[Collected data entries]
Definition secure_repo_path (dest_type dest_value custom_path repo : str) : M str :=
  if PyStr.eqb dest_type (py "cloud") then
    ret (py "rclone:" ++ dest_value ++ py ":" ++ custom_path ++ py "/" ++ repo)
  else
    root <- media_root ;;
    let disk_base_path := os_path_join root [dest_value] in
    ret (os_path_join disk_base_path [custom_path; repo]).

(** [handle_secure_backup(src_path, normalized_name, password, dest_type,
    dest_value, log_file)] *)
Definition handle_secure_backup
    (src_path normalized_name password dest_type dest_value log_file : str)
    : M (bool * option ResultData) :=
  custom_path <- get_custom_destination_path (py "manual_nas_encrypted") ;;
  let repo := repo_name normalized_name in
  repo_path <- secure_repo_path dest_type dest_value custom_path repo ;;
  print (nl ++ INFO ++ py " Secure Backup Repository: " ++ repo_path) ;;;
  modify (set_backup_password repo_path password) ;;;
  let env_vars := [(py "RESTIC_PASSWORD", password)] in
  probe <- run_cmd (restic_probe_cmd repo_path) env_vars ;;
  let repo_exists := fst probe in
  let backup_type := if repo_exists then py "Incremental" else py "Initial" in
  proceed <- confirm (py "Proceed with " ++ backup_type ++ py " backup to "
                         ++ dest_value ++ py "?") ;;
  if negb proceed then ret (false, None) else
  initialised <-
    (if negb repo_exists then
       r <- run_cmd_with_progress (restic_init_cmd repo_path)
              (py "Initializing repo on " ++ dest_value) log_file env_vars ;;
       ret (fst r)
     else ret true) ;;
  if negb initialised then ret (false, None) else
  r <- run_cmd_with_progress (restic_backup_cmd src_path repo_path)
         (backup_type ++ py " backup to " ++ dest_value) log_file env_vars ;;
  let '(success, output) := r in
  let summary :=
    filter (fun line => existsb (fun k => contains k (lower line)) secure_keywords)
           (last_n 10 output) in
  ret (success, Some (mkResult repo_path summary)).

Definition rclone_lsd_cmd (project_path : str) : str :=
  py "rclone lsd '" ++ project_path ++ py "'".

Definition rclone_copy_cmd (src_path project_path : str) : str :=
  py "rclone copy '" ++ src_path ++ py "' '" ++ project_path
  ++ py "' --progress --update --create-empty-src-dirs".

Definition simple_project_path (dest_type dest_value custom_path leaf : str) : M str :=
  if PyStr.eqb dest_type (py "cloud") then
    ret (dest_value ++ py ":" ++ custom_path ++ py "/" ++ leaf)
  else
    root <- media_root ;;
    let disk_base_path := os_path_join root [dest_value] in
    ret (os_path_join disk_base_path [custom_path; leaf]).

(** [handle_simple_copy(src_path, normalized_name, dest_type, dest_value,
    log_file)] *)
Definition handle_simple_copy
    (src_path normalized_name dest_type dest_value log_file : str)
    : M (bool * option ResultData) :=
  custom_path <- get_custom_destination_path (py "manual_nas_backup") ;;
  let leaf := backup_name normalized_name in
  project_path0 <- simple_project_path dest_type dest_value custom_path leaf ;;
  probe <- run_cmd (rclone_lsd_cmd project_path0) [] ;;
  project_path <-
    (if fst probe then
       print (WARN ++ py " A folder for '" ++ leaf
                   ++ py "' already exists at the destination.") ;;;
       merge <- confirm (py "Do you want to merge/update files into it? (N creates a duplicated folder)") ;;
       if negb merge then
         ymd <- get clock_ymd ;;
         let p := project_path0 ++ py "_duplicated_" ++ ymd in
         print (INFO ++ py " A new folder will be used: " ++ os_path_basename p) ;;;
         ret p
       else ret project_path0
     else ret project_path0) ;;
  proceed <- confirm (py "Proceed with simple copy to " ++ dest_value ++ py "?") ;;
  if negb proceed then ret (false, None) else
  r <- run_cmd_with_progress (rclone_copy_cmd src_path project_path)
         (py "Simple copy to " ++ dest_value) log_file [] ;;
  let '(success, output) := r in
  let summary_lines :=
    filter (fun line => contains (py "Transferred") line
                        || contains (py "Errors") line
                        || contains (py "Checks") line) output in
  let summary :=
    match summary_lines with
    | [] => [py "No summary available."]
    | _ => last_n 3 summary_lines
    end in
  ret (success, Some (mkResult project_path summary)).

(** ** Destinations *)

Definition Destination : Type := (str * str)%type.

Definition is_cloud (d : Destination) : bool := PyStr.eqb (fst d) (py "cloud").
Definition is_disk (d : Destination) : bool := PyStr.eqb (fst d) (py "disk").

(** [list.sort(key=...)] with a boolean key: a stable sort, [False] before
    [True].  An element is inserted before the first element whose key is
    not smaller than its own. *)
Fixpoint insert_by_key {A} (key : A -> bool) (x : A) (l : list A) : list A :=
  match l with
  | [] => [x]
  | y :: r =>
      if key x && negb (key y) then y :: insert_by_key key x r
      else x :: l
  end.

Fixpoint sort_by_key {A} (key : A -> bool) (l : list A) : list A :=
  match l with
  | [] => []
  | x :: r => insert_by_key key x (sort_by_key key r)
  end.

(** [destinations.sort(key=lambda x: x[0] == 'cloud')] *)
Definition sort_destinations (destinations : list Destination) : list Destination :=
  sort_by_key is_cloud destinations.

(** [l[i]] with Python's negative indices; [None] stands for [IndexError]. *)
Definition py_index {A} (l : list A) (i : Z) : option A :=
  if (0 <=? i)%Z then nth_error l (Z.to_nat i)
  else if (0 <=? Z.of_nat (List.length l) + i)%Z
       then nth_error l (Z.to_nat (Z.of_nat (List.length l) + i))
       else None.

(** The secondary selection: [candidates[int(choice) - 1]], skipped with a
    warning on [ValueError] or [IndexError]. *)
Definition pick_secondary (kind : string) (candidates : list str) (choice : str)
    (destinations : list Destination) : M (list Destination) :=
  match py_int choice with
  | Some n =>
      match py_index candidates (n - 1) with
      | Some v => ret (destinations ++ [(py kind, v)])
      | None => print (WARN ++ py " Invalid selection. Skipping.") ;;; ret destinations
      end
  | None => print (WARN ++ py " Invalid selection. Skipping.") ;;; ret destinations
  end.

Fixpoint print_numbered (show : str -> str) (l : list str) : M unit :=
  match l with
  | [] => ret tt
  | x :: r => print (show x) ;;; print_numbered show r
  end.

(** Lines 356 to 372 of [main]: the primary destination, the optional
    secondary one of the other kind, and the final sort.  The numbers printed
    in front of the candidates are left out of the console text. *)
Definition resolve_destinations (primary : Destination)
    (disks configured_remotes : list str) : M (list Destination) :=
  let destinations := [primary] in
  let primary_type := fst primary in
  destinations <-
    (if PyStr.eqb primary_type (py "disk")
        && match configured_remotes with [] => false | _ => true end
     then
       more <- confirm (py "Also back up to a cloud remote?") ;;
       if more then
         print (nl ++ BOLD ++ [9729; 65039] ++ py " Select SECONDARY cloud destination:" ++ RESET) ;;;
         print_numbered (fun r => py ") " ++ r) configured_remotes ;;;
         remote_choice <- get_input (py "Select a cloud remote") [] ;;
         pick_secondary "cloud" configured_remotes remote_choice destinations
       else ret destinations
     else if PyStr.eqb primary_type (py "cloud")
             && match disks with [] => false | _ => true end
     then
       more <- confirm (py "Also back up to an external disk?") ;;
       if more then
         print (nl ++ BOLD ++ [128189] ++ py " Select SECONDARY disk destination:" ++ RESET) ;;;
         print_numbered (fun d => py ") " ++ d) disks ;;;
         disk_choice <- get_input (py "Select a disk") [] ;;
         pick_secondary "disk" disks disk_choice destinations
       else ret destinations
     else ret destinations) ;;
  ret (sort_destinations destinations).

(** ** The per-destination loop of [main] *)




End Tool.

**TASK TO CARRY OUT**
Where the word "merge" appears in a line of the entries, copy that line.

**EXERCISE OUTPUT**
       merge <- confirm (py "Do you want to merge/update files into it? (N creates a duplicated folder)") ;;
       if negb merge then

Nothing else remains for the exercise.